Print, exactly as written, every line from the first line of the records below through the line containing "properties of the", and nothing further.

(Stored items)
Content starts

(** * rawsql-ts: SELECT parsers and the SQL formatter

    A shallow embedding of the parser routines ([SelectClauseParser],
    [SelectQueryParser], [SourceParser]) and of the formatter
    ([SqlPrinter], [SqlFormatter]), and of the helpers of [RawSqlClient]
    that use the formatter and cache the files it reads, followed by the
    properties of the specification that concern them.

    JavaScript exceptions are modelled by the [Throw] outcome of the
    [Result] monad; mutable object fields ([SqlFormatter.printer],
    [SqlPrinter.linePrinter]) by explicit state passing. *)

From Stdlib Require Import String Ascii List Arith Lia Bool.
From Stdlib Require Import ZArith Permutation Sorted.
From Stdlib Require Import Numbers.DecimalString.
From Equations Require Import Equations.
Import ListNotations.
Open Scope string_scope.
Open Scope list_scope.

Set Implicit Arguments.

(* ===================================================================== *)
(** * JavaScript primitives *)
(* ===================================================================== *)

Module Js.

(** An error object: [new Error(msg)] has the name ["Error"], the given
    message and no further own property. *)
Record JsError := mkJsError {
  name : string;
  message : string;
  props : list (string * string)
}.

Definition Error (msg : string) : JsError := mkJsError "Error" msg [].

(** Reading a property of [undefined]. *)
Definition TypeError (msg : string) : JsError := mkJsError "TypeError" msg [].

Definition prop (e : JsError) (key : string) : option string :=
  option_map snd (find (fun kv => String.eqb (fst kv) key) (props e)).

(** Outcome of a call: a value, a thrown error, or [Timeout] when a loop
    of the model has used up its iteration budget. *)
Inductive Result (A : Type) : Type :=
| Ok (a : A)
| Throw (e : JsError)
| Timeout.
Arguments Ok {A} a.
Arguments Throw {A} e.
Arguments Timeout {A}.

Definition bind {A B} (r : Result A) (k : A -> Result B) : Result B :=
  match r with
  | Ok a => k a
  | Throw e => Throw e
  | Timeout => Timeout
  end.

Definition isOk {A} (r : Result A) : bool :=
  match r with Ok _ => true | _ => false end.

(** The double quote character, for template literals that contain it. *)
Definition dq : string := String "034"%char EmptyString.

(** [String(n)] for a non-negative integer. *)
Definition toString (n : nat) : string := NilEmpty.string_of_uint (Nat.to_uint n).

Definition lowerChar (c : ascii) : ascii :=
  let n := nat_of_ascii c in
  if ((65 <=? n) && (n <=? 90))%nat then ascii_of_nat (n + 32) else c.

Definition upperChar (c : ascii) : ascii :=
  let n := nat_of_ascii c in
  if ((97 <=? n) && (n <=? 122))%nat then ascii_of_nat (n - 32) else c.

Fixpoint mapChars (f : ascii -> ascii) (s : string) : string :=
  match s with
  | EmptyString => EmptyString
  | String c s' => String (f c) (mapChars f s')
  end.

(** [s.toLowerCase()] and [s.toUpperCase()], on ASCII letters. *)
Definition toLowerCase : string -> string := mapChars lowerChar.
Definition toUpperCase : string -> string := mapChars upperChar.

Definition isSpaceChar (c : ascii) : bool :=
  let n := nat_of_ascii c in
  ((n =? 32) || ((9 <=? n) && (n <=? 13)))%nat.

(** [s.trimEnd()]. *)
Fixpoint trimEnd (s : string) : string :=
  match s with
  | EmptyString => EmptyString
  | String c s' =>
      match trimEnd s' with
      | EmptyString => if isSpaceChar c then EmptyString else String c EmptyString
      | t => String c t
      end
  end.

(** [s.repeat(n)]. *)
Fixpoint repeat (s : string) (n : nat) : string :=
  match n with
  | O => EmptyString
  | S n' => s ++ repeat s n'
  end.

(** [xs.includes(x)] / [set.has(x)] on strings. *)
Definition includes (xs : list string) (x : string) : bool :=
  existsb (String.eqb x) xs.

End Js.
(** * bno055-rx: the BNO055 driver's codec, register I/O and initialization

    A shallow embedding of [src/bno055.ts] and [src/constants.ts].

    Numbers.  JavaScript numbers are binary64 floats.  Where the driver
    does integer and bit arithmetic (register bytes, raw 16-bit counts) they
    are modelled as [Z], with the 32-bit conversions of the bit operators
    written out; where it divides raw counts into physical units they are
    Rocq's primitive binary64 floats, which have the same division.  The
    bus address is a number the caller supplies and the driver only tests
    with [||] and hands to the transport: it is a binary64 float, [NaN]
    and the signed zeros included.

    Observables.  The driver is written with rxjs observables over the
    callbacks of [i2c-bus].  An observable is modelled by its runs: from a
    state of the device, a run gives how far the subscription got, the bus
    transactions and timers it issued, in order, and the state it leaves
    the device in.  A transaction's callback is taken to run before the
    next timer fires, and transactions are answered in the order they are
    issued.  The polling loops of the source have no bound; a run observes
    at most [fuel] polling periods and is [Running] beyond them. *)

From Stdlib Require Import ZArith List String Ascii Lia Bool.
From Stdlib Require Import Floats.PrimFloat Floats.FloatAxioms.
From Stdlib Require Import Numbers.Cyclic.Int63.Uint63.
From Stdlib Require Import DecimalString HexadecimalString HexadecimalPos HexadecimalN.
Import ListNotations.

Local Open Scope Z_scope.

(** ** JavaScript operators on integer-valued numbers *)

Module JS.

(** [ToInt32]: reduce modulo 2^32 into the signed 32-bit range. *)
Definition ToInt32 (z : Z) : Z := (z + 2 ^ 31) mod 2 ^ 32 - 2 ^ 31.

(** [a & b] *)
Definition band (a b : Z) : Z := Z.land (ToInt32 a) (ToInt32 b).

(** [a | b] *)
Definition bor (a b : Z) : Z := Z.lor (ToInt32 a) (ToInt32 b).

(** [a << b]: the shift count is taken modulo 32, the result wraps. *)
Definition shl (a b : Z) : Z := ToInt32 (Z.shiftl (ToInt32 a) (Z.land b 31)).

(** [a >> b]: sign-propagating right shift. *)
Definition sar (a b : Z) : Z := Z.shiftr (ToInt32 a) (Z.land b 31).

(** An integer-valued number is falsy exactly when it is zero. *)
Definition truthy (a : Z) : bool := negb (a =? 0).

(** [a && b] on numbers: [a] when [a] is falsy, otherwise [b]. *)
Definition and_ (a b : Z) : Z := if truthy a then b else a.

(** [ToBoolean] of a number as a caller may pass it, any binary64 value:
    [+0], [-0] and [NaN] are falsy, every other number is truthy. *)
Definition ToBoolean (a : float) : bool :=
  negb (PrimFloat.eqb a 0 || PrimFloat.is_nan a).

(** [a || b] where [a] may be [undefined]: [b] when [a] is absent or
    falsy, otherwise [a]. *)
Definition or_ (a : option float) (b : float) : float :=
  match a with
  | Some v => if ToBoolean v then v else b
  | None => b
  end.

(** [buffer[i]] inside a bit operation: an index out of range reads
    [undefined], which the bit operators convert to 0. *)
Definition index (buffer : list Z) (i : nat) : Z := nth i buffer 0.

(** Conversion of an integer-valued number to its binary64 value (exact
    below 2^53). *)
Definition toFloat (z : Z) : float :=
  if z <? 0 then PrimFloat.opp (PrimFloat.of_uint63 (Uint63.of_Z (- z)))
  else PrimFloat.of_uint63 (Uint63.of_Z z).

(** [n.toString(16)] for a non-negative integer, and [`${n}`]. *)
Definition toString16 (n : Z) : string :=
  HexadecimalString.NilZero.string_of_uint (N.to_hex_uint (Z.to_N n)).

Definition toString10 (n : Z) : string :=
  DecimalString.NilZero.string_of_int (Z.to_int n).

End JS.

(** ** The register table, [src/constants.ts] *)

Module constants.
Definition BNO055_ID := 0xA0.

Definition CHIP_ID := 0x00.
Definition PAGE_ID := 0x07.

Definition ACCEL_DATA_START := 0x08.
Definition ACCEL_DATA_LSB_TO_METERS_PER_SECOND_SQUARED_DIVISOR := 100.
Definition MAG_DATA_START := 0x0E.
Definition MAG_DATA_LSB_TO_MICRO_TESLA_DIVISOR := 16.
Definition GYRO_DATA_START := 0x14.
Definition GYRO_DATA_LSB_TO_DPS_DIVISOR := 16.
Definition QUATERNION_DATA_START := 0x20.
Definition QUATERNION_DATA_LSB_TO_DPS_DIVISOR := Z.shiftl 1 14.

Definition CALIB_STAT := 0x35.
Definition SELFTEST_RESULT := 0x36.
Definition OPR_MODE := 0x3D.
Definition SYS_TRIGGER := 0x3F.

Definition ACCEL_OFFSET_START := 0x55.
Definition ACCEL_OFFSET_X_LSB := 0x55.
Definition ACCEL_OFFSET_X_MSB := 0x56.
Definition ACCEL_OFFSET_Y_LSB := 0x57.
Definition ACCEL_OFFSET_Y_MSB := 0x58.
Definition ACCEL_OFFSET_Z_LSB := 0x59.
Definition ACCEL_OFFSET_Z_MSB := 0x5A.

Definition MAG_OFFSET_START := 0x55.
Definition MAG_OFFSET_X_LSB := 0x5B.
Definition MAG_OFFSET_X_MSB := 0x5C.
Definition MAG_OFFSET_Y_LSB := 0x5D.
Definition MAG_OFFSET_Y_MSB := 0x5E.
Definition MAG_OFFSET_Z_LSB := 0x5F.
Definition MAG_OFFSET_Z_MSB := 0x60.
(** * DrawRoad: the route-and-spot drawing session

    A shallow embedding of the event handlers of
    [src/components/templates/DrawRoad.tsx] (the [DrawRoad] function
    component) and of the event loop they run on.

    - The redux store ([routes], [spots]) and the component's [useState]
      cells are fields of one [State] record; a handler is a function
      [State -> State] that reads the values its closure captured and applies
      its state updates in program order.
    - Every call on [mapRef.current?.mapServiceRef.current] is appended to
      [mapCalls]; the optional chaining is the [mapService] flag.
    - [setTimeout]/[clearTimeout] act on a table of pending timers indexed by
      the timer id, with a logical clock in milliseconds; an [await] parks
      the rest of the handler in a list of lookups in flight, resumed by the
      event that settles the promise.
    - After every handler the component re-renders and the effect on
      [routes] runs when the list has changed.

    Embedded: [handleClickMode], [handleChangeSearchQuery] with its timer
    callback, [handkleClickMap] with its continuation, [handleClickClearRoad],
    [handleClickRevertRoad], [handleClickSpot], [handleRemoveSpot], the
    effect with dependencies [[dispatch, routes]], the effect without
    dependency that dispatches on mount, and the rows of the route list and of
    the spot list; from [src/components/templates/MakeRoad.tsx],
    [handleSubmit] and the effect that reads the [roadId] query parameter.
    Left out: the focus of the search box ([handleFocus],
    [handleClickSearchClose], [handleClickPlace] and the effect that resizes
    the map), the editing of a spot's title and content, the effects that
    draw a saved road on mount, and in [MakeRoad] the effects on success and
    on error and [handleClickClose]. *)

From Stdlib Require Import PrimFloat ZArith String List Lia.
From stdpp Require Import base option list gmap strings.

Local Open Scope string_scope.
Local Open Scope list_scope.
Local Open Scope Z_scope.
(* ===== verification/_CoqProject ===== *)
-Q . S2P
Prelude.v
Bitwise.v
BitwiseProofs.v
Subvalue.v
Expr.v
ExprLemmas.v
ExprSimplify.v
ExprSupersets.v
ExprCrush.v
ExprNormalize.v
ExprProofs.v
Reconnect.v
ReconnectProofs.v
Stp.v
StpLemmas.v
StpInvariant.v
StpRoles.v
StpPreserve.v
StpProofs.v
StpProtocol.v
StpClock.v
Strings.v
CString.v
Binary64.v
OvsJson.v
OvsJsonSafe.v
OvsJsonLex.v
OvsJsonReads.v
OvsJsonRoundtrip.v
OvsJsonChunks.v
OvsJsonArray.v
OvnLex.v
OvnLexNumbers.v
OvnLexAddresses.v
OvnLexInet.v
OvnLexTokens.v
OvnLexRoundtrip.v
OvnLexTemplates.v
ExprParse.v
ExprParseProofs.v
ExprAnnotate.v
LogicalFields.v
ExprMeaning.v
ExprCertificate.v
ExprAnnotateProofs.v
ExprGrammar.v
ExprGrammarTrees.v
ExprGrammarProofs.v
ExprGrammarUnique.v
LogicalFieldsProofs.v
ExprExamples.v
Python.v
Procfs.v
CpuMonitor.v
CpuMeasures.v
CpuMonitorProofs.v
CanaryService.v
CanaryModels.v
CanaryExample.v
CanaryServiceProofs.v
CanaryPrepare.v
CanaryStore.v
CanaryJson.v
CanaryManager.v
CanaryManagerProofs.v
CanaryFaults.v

Content ends

Task response:
(** * rawsql-ts: SELECT parsers and the SQL formatter

    A shallow embedding of the parser routines ([SelectClauseParser],
    [SelectQueryParser], [SourceParser]) and of the formatter
    ([SqlPrinter], [SqlFormatter]), and of the helpers of [RawSqlClient]
    that use the formatter and cache the files it reads, followed by the
    properties of the specification that concern them.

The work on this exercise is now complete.